If there are winners from the financial crisis, many of them are, by common consent, in Asia. With the US economy punctured by Wall Street, China is widely perceived to be the global top dog designate. On this view, not only has the geopolitical balance shifted eastwards but portfolio flows will follow suit. Welcome to the new investment reality.

• Sudeep Reddy (The Wall Street Journal): Bernanke, 3rd most powerful man in Washington, October 13, 2009.
GQ magazine today put the central bank chief at No. 3 on its list of the 50 most powerful people in D.C. who aren’t named Obama or Biden. He comes in just after White House chief of staff Rahm Emanuel and Defense Secretary Robert Gates. But he’s ahead of Treasury Secretary Timothy Geithner and National Economic Council Director Larry Summers, who are tied for No. 7. (It’s only a couple of years since Bernanke was No. 23 on the GQ list, three spots behind Sen. Barack Obama of Illinois.)

• Paul Romer (Charter Cities): Skyhooks versus cranes: The Nobel prize for Elinor Ostrom, October 12, 2009.
Cheers to the Nobel committee for recognizing work on one of the deepest issues in economics. Bravo to the political scientist who showed that she was a better economist than the economic imperialists who can’t tell the difference between assuming and understanding.

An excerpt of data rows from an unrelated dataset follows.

(** Decidable equality. *)
#[export] Instance DDNSZoneConfig_eq_dec : EqDecision DDNSZoneConfig.
Proof. solve_decision. Defined.
#[export] Instance CertificateBundlePolicy_eq_dec : EqDecision CertificateBundlePolicy.
Proof. solve_decision. Defined.
#[export] Instance CertificatePolicy_eq_dec : EqDecision CertificatePolicy.
Proof. solve_decision. Defined.
#[export] Instance ManagedZone_eq_dec : EqDecision ManagedZone.
Proof. solve_decision. Defined.
#[export] Instance DDNSProviderConfig_eq_dec : EqDecision DDNSProviderConfig.
Proof. solve_decision. Defined.
#[export] Instance CustomApp_eq_dec : EqDecision CustomApp.
Proof. solve_decision. Defined.
#[export] Instance RuntimeSource_eq_dec : EqDecision RuntimeSource.
Proof. solve_decision. Defined.
#[export] Instance SystemResources_eq_dec : EqDecision SystemResources.
Proof. solve_decision. Defined.
#[export] Instance AgentNode_eq_dec : EqDecision AgentNode.
Proof. solve_decision. Defined.
#[export] Instance LocalDeployTargetConfig_eq_dec : EqDecision LocalDeployTargetConfig.
Proof. solve_decision. Defined.
#[export] Instance AgentDeployBinding_eq_dec : EqDecision AgentDeployBinding.
Proof. solve_decision. Defined.
#[export] Instance SSHDeployTargetConfig_eq_dec : EqDecision SSHDeployTargetConfig.
Proof. solve_decision. Defined.
#[export] Instance DeployTarget_eq_dec : EqDecision DeployTarget.
Proof. solve_decision. Defined.
#[export] Instance ContainerRef_eq_dec : EqDecision ContainerRef.
Proof. solve_decision. Defined.
#[export] Instance DiscoveredRoute_eq_dec : EqDecision DiscoveredRoute.
Proof. solve_decision. Defined.
#[export] Instance CertificateBundle_eq_dec : EqDecision CertificateBundle.
Proof. solve_decision. Defined.
#[export] Instance DDNSSyncState_eq_dec : EqDecision DDNSSyncState.
Proof. solve_decision. Defined.

(** ** Zero values *)

Definition zero_DDNSZoneConfig : DDNSZoneConfig :=
  {| ddns_Enabled := false; ddns_ProviderRefs := []; ddns_IPv4 := false;
     ddns_IPv6 := false; ddns_Wildcard := false; ddns_TTL := 0%Z |}.
Definition zero_CertificatePolicy : CertificatePolicy :=
  {| cp_Enabled := false; cp_Email := ""; cp_DNSProvider := ""; cp_RenewBefore := 0%Z;
     cp_DeployTargets := []; cp_Bundles := [] |}.
Definition zero_ManagedZone : ManagedZone :=
  {| z_Name := ""; z_Domain := ""; z_Default := false; z_Wildcard := false;
     z_DDNS := zero_DDNSZoneConfig; z_Certificate := zero_CertificatePolicy |}.
Definition zero_SystemResources : SystemResources :=
  {| res_CPUPercent := 0%Z; res_MemoryPercent := 0%Z; res_DiskPercent := 0%Z; res_CheckedAt := 0%Z |}.
Definition zero_AgentNode : AgentNode :=
  {| an_Name := ""; an_DisplayName := ""; an_Addr := ""; an_Runtime := "";
     an_SocketPath := ""; an_Version := ""; an_Status := ""; an_LastError := "";
     an_LastCheckedAt := 0%Z; an_Resources := zero_SystemResources |}.
Definition zero_RuntimeSource : RuntimeSource :=
  {| rs_DisplayName := ""; rs_Runtime := ""; rs_Endpoint := ""; rs_Network := "" |}.
Definition zero_CustomApp : CustomApp :=
  {| app_Name := ""; app_Icon := ""; app_Domain := ""; app_Zone := "";
     app_Subdomain := ""; app_ExitNode := ""; app_TargetURL := "" |}.
Definition zero_ContainerRef : ContainerRef :=
  {| cr_ID := ""; cr_Name := ""; cr_Image := ""; cr_Source := ""; cr_Runtime := "" |}.
Definition zero_SSHDeployTargetConfig : SSHDeployTargetConfig :=
  {| ssh_Addr := ""; ssh_User := ""; ssh_Port := 0%Z; ssh_PrivateKeyPath := "" |}.
Definition zero_CertificateBundle : CertificateBundle :=
  {| cb_Name := ""; cb_Domain := ""; cb_Zone := ""; cb_Domains := [];
     cb_DeployTargets := []; cb_CertPath := ""; cb_KeyPath := ""; cb_NotAfter := 0%Z |}.
Definition zero_DDNSSyncState : DDNSSyncState :=
  {| ds_Domain := ""; ds_Zone := ""; ds_Provider := ""; ds_Host := "";
     ds_RecordType := ""; ds_Value := ""; ds_Status := ""; ds_Error := ""; ds_SyncedAt := 0%Z |}.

• Andy Ross Sorkin (The New York Times): Don’t fail, or reward success, October 12, 2009.
While Goldman may have the Midas touch, the rest of Wall Street never seems to be able to keep up. And the only way for rival firms to compete with Goldman is to take outsize risk. And, well, we’re familiar with how that story goes.

Lucian Bebchuk and Holger Spamann (The New York Times): Reducing incentives for risk-taking, October 12, 2009.
It is now widely accepted that compensation structures in financial firms should be devised to avoid excessive incentives for risk-taking and that doing so requires tying executive compensation to long-term results and preventing cashing out of large amounts of compensation on the basis of short-term results. What long-term “results” are we talking about though? We propose that risk-taking incentives could be improved by tying executives’ pay not only to the long-term payoffs of shareholders but also to those of preferred shareholders, bondholders and taxpayers insuring depositors.

• Roger Bootle (Telegraph): Does banking contribute to the good of society? October 13, 2009.
In the latest extract from his new book, The Trouble with Markets, Roger Bootle examines the principles behind bankers’ pay.

• Greg Canavan (The Daily Reckoning): Roach and his bearish, pessimistic attitude, October 13, 2009.
In the world of finance, pessimism is seen as an affliction and pessimists are outcasts. Throughout the years of the great credit bubble, Morgan Stanley economist Stephen Roach was a naysayer and paid the price, socially at least.